Este é o preço que os palestinos têm de pagar pelas suas eleições democráticas de Janeiro. A maioria votou pelo partido "errado". O Hamas, o qual os EUA e Israel, com sua inimitável tendência para acusar os outros dos seus próprios crimes, descrevem como terrorista. Contudo, o terrorismo não é a razão para matar à fome os palestinos, cujo primeiro-ministro, Ismail Haniyeh, reafirmou o compromisso do Hamas de reconhecer o estado judeu, propondo apenas que Israel obedeça ao direito internacional e respeite as fronteiras de 1967. Israel recusou porque, com o seu muro do apartheid em construção, sua intenção é clara: tomar cada vez mais da Palestina, cercando todas as aldeias e finalmente Jerusalém.

O FERIMENTO DE FRANCO ATIRADOR

A razão porque Israel teme o Hamas é o facto de ser improvável que se possa nele confiar como colaborador de confiança na subjugação do seu próprio povo em benefício de Israel. Na verdade, o voto pelo Hamas foi realmente um voto pela paz. Os palestinos estavam fartos dos fracassos e da corrupção da era de Arafat. Segundo o antigo presidente americano Jimmy Carter, cujo Centro Carter verificou a vitória eleitoral do Hamas, "inquéritos de opinião pública mostram que 80 por cento dos palestinos querem um acordo de paz com Israel".

Quão irónico isto é, considerando que o crescimento do Hamas foi devido em não pequena parte ao apoio secreto que recebeu de Israel, o qual, com os EUA e a Grã-Bretanha, queriam que islâmicos minassem o arabismo secular e os seus sonhos "moderados" de liberdade. O Hamas recusou-se a participar deste jogo maquiavélico e, face aos assaltos israelenses, manteve um cessar fogo durante 18 meses. O objectivo do ataque israelense à praia de Gaza foi nitidamente sabotar o cessar fogo. Esta é uma táctica confirmada pelo tempo.

Agora, o estado de terror sob a forma de um sítio medieval está para ser aplicada aos mais vulneráveis. Para os palestinos, uma guerra contra as suas criança não é uma novidade. Em 2004 um estudo de campo publicado pelo British Medical Journal relatava que, nos quatro anos anteriores, "Dois terços das 621 criança ... mortas [pelos israelenses] nos postos de controle ... a caminho da escola, em suas casas, morreram de pequenas armas de fogo, apontadas em mais da metade dos casos à cabeça, nuca e peito – o ferimento provocado por franco atiradores". Um quarto das crianças palestinas com idade inferior a cinco anos estão agudamente ou cronicamente desnutridas. A muralha israelenses "isolará 97 clínicas de saúde básicas e 11 hospitais das populações a que atendem".

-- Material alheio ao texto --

(** Connections and cursors that a trace opens and closes, and the
    transactions it ends. *)
Definition opened_connections : trace -> nat :=
  count (fun e => match e with EvConnect _ true => true | _ => false end).
Definition closed_connections : trace -> nat :=
  count (fun e => match e with EvConnClose _ => true | _ => false end).
Definition opened_cursors : trace -> nat :=
  count (fun e => match e with EvCursor _ true => true | _ => false end).
Definition closed_cursors : trace -> nat :=
  count (fun e => match e with EvCursorClose _ => true | _ => false end).
Definition commits : trace -> nat :=
  count (fun e => match e with EvCommit _ => true | _ => false end).
Definition rollbacks : trace -> nat :=
  count (fun e => match e with EvRollback _ => true | _ => false end).

(** Worlds and configurations to run the processor on. *)
Definition session_with (rows : list row) : session :=
  {| connect_r := Ok tt;
     cursor_r := Ok tt;
     execute_r := fun _ =>
       Ok {| description := Some [lit "n"]; fetchall_r := Ok rows |};
     commit_r := Ok tt;
     rollback_r := Ok tt |}.

Definition failing_session : session :=
  {| connect_r := Ok tt;
     cursor_r := Ok tt;
     execute_r := fun _ => Fail (lit "syntax error");
     commit_r := Ok tt;
     rollback_r := Ok tt |}.

Definition unreachable_session : session :=
  {| connect_r := Fail (lit "connection refused");
     cursor_r := Ok tt;
     execute_r := fun _ => Fail (lit "syntax error");
     commit_r := Ok tt;
     rollback_r := Ok tt |}.

Definition world_with (db : nat -> session) : world :=
  {| chat := fun _ _ _ => Ok (lit "```sql SELECT count(*) AS n FROM ordertab ```");
     database := fun h _ => db h;
     now := fun _ => lit "2024-01-15T10:00:00";
     json_dumps := fun _ => lit "[]" |}.

(** No row is ever found. *)
Definition empty_world : world := world_with (fun _ => session_with []).

(** The first statement fails and the second yields five rows. *)
Definition five_rows : list row :=
  [[VInt 1]; [VInt 2]; [VInt 3]; [VInt 4]; [VInt 5]].

Definition second_try_world : world :=
  world_with (fun h => match h with
                       | 0 => failing_session
                       | _ => session_with five_rows
                       end).

Definition full_config : config :=
  {| db_host := Some (lit "localhost");
     db_name := Some (lit "crm");
     db_user := Some (lit "crm");
     db_password := Some (lit "secret");
     db_port := lit "5432";
     openai_api_key := Some (lit "sk-test") |}.

Definition no_password_config : config :=
  {| db_host := Some (lit "localhost");
     db_name := Some (lit "crm");
     db_user := Some (lit "crm");
     db_password := None;
     db_port := lit "5432";
     openai_api_key := Some (lit "sk-test") |}.

(** The computation came back with a value. *)
Definition returns {A} (r : result A) : Prop :=
  match r with
  | Ret _ => True
  | Raise _ => False
  end.

(** The events of a call of [execute_query] on connection [h] that returns
    rows, and of one whose statement fails. *)
Definition rows_events (h : nat) (sql : str) : trace :=
  [EvConnect h true; EvCursor h true; EvExecute h sql; EvFetchall h;
   EvCursorClose h; EvCommit h].

Definition failure_events (h : nat) (sql : str) : trace :=
  [EvConnect h true; EvCursor h true; EvExecute h sql;
   EvCursorClose h; EvRollback h].

(** [spec P c Q]: from any trace, [c] adds events that all satisfy [P], and
    what it returns or raises satisfies [Q]. *)
Definition spec {A} (P : event -> Prop) (c : M A) (Q : result A -> Prop)
  : Prop :=
  forall t, exists evs,
    snd (c t) = t ++ evs /\ Forall P evs /\ Q (fst (c t)).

O estudo descreveu "um homem dentro de uma aldeia agora amuralhada próxima a Qalqilya que se aproximou do portão com a sua filha seriamente doente nos braços e implorou aos soldados em serviço para deixá-los passar de modo a que pudesse levá-la ao hospital. Os soldados recusaram".

Gaza, agora selada como uma prisão aberta e aterrorizada pelos estrondos sonoros dos caças de combate israelenses, tem quase a metade da população com idade inferior a 15 anos. O Dr. Khalid Dahlan, um psiquiatra que dirige um projecto de saúde comunitária destinado a crianças, contou-me: "A estatística, que eu pessoalmente considerei insuportável, é que 99,4 por cento das crianças que estudámos sofrem traumas ... 99,2 por cento tiveram suas casas bombardeadas; 97,5 por cento foram expostas a gás lacrimogéneo; 96,6 por cento testemunharam tiros; um terço viu membros da família ou vizinhos feridos ou mortos".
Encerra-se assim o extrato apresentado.